Search code examples
xsltexsltmuenchian-grouping

XSLT: output into multiple xml files based on grouping


Let's assume, you have the xml below. The goal is to group by FirstName and export the Person into different xml files. Each output xml files should only contain up to X different FirstName.

Below is an example of the desired transformation with X = 3

XML input:

<People>
    <Person>             
        <FirstName>John</FirstName>             
        <LastName>Doe</LastName> 
    </Person> 
    <Person>             
        <FirstName>Jack</FirstName>             
        <LastName>White</LastName> 
    </Person>
    <Person>             
        <FirstName>Mark</FirstName>             
        <LastName>Wall</LastName> 
    </Person>
    <Person>             
        <FirstName>John</FirstName>             
        <LastName>Ding</LastName> 
    </Person> 
    <Person>             
        <FirstName>Cyrus</FirstName>             
        <LastName>Ding</LastName> 
    </Person>  
    <Person>             
        <FirstName>Megan</FirstName>             
        <LastName>Boing</LastName> 
    </Person>
</People>          

XML output 1 with 3 different FirstName

<People>
    <Person>             
        <FirstName>John</FirstName>             
        <LastName>Doe</LastName> 
    </Person> 
    <Person>             
        <FirstName>John</FirstName>             
        <LastName>Ding</LastName> 
    </Person>
    <Person>             
        <FirstName>Jack</FirstName>             
        <LastName>White</LastName> 
    </Person>
    <Person>             
        <FirstName>Mark</FirstName>             
        <LastName>Wall</LastName> 
    </Person>  
</People> 

XML output 2 with the 2 remaining FirstName

<People>
    <Person>             
        <FirstName>Cyrus</FirstName>             
        <LastName>Ding</LastName> 
    </Person>  
    <Person>             
        <FirstName>Megan</FirstName>             
        <LastName>Boing</LastName> 
    </Person>
</People> 

It seems to me that the muenchian grouping can be used along with the to produce multiple output files. However, the core question is where we can set a threshold in number of person before exporting to a new file?


Solution

  • Here is an example of doing it in two steps with XSLT 2.0:

    <xsl:stylesheet
      xmlns:xsl="http://www.w3.org/1999/XSL/Transform"
      xmlns:xs="http://www.w3.org/2001/XMLSchema"
      exclude-result-prefixes="xs"
      version="2.0">
    
      <xsl:param name="n" as="xs:integer" select="3"/>
    
      <xsl:output method="xml" indent="yes"/>
    
      <xsl:template match="People">
        <xsl:variable name="groups" as="element(group)*">
          <xsl:for-each-group select="Person" group-by="FirstName">
            <group>
              <xsl:copy-of select="current-group()"/>
            </group>
          </xsl:for-each-group>
        </xsl:variable>
        <xsl:for-each-group select="$groups" group-by="(position() - 1) idiv $n">
          <xsl:result-document href="group{position()}.xml">
            <People>
              <xsl:copy-of select="current-group()"/>
            </People>
          </xsl:result-document>
        </xsl:for-each-group>
      </xsl:template>
    
    </xsl:stylesheet>
    

    I might try to convert to XSLT 1.0 and EXSLT later.
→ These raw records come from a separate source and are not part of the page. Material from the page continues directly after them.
(** C10. With no current user, [userid] is [undefined] and [JSON.stringify]
    writes no member for it: the body is the JSON object of the five members
    of the draft, none of which has the key [userid]. With a user, the same
    five members are followed by [userid] and the quoted identifier, so the
    other members do not depend on the user. *)
Theorem absent_user_drops_userid (values : Draft) (u : User) :
  members (payload_properties None values) = draft_members values
  /\ ~ In (js "userid") (map fst (members (payload_properties None values)))
  /\ body (generate_request None values)
     = Some ([123]
             ++ JsString.join [44] (map member_text (draft_members values))
             ++ [125])%N
  /\ members (payload_properties (Some u) values)
     = draft_members values ++ [(js "userid", QuoteJSONString (id u))]
  /\ body (generate_request (Some u) values)
     = Some ([123]
             ++ JsString.join [44]
                  (map member_text
                     (draft_members values
                      ++ [(js "userid", QuoteJSONString (id u))]))
             ++ [125])%N.
Proof.
  split; [|split; [|split; [|split]]].
  - rewrite payload_members, app_nil_r. reflexivity.
  - rewrite payload_members, app_nil_r. cbn.
    intros [H|[H|[H|[H|[H|[]]]]]]; discriminate H.
  - cbn [generate_request body]. unfold payload.
    rewrite stringify_object, payload_members, app_nil_r. reflexivity.
  - rewrite payload_members. reflexivity.
  - cbn [generate_request body]. unfold payload.
    rewrite stringify_object, payload_members. reflexivity.
Qed.

Example scenario_A_body_without_user :
  body (generate_request None scenario_A_draft)
  = Some (JsString.json_text
      "{'type':'technical','role':'Frontend Engineer','level':'mid','specialtySkills':'React, CSS','amount':5}").
Proof. vm_compute. reflexivity. Qed.

(* ------------------------------------------------------------------------- *)
(** ** The invariant of the draft                                             *)
(* ------------------------------------------------------------------------- *)

Section Invariant.

Lemma default_invariant : draft_invariant defaultValues.
Proof.
  repeat split.
  - intros [].
  - constructor.
  - right. left. reflexivity.
Qed.

(** The invariant looks at the skills and at the amount only. *)
Lemma invariant_same_skills_amount (d d' : Draft) :
  specialtySkills d' = specialtySkills d -> amount d' = amount d ->
  draft_invariant d -> draft_invariant d'.
Proof. unfold draft_invariant. intros -> ->. exact (fun H => H). Qed.

(** What the select of the amount stores for each of its items: the number
    the item was rendered from. *)
Lemma amount_option_roundtrip (opt : Z) :
  In opt amount_options ->
  JsString.Number_of_string (JsString.String_of_number opt) = Some opt.
Proof.
  intros [<-|[<-|[<-|[<-|[<-|[]]]]]]; reflexivity.
Qed.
    [edit] Here is an attempt to translate into XSLT 1.0 and EXSLT:

    <xsl:stylesheet
      xmlns:xsl="http://www.w3.org/1999/XSL/Transform"
      xmlns:exsl="http://exslt.org/common"
      extension-element-prefixes="exsl"
      exclude-result-prefixes="exsl"
      version="1.0">
    
      <xsl:param name="n" select="3"/>
    
      <xsl:output method="xml" indent="yes"/>
    
      <xsl:key name="person-by-firstname" 
               match="Person"
               use="FirstName"/>
    
      <xsl:template match="People">
        <xsl:variable name="groups">
          <xsl:for-each select="Person[generate-id() = generate-id(key('person-by-firstname', FirstName)[1])]">
            <group>
              <xsl:copy-of select="key('person-by-firstname', FirstName)"/>
            </group>
          </xsl:for-each>
        </xsl:variable>
        <xsl:for-each select="exsl:node-set($groups)/group[(position() - 1) mod $n = 0]">
          <exsl:document href="groupTest{position()}.xml">
            <People>
              <xsl:copy-of select="Person | following-sibling::group[position() &lt; $n]/Person"/>
            </People>
          </exsl:document>
        </xsl:for-each>
      </xsl:template>
    
    </xsl:stylesheet>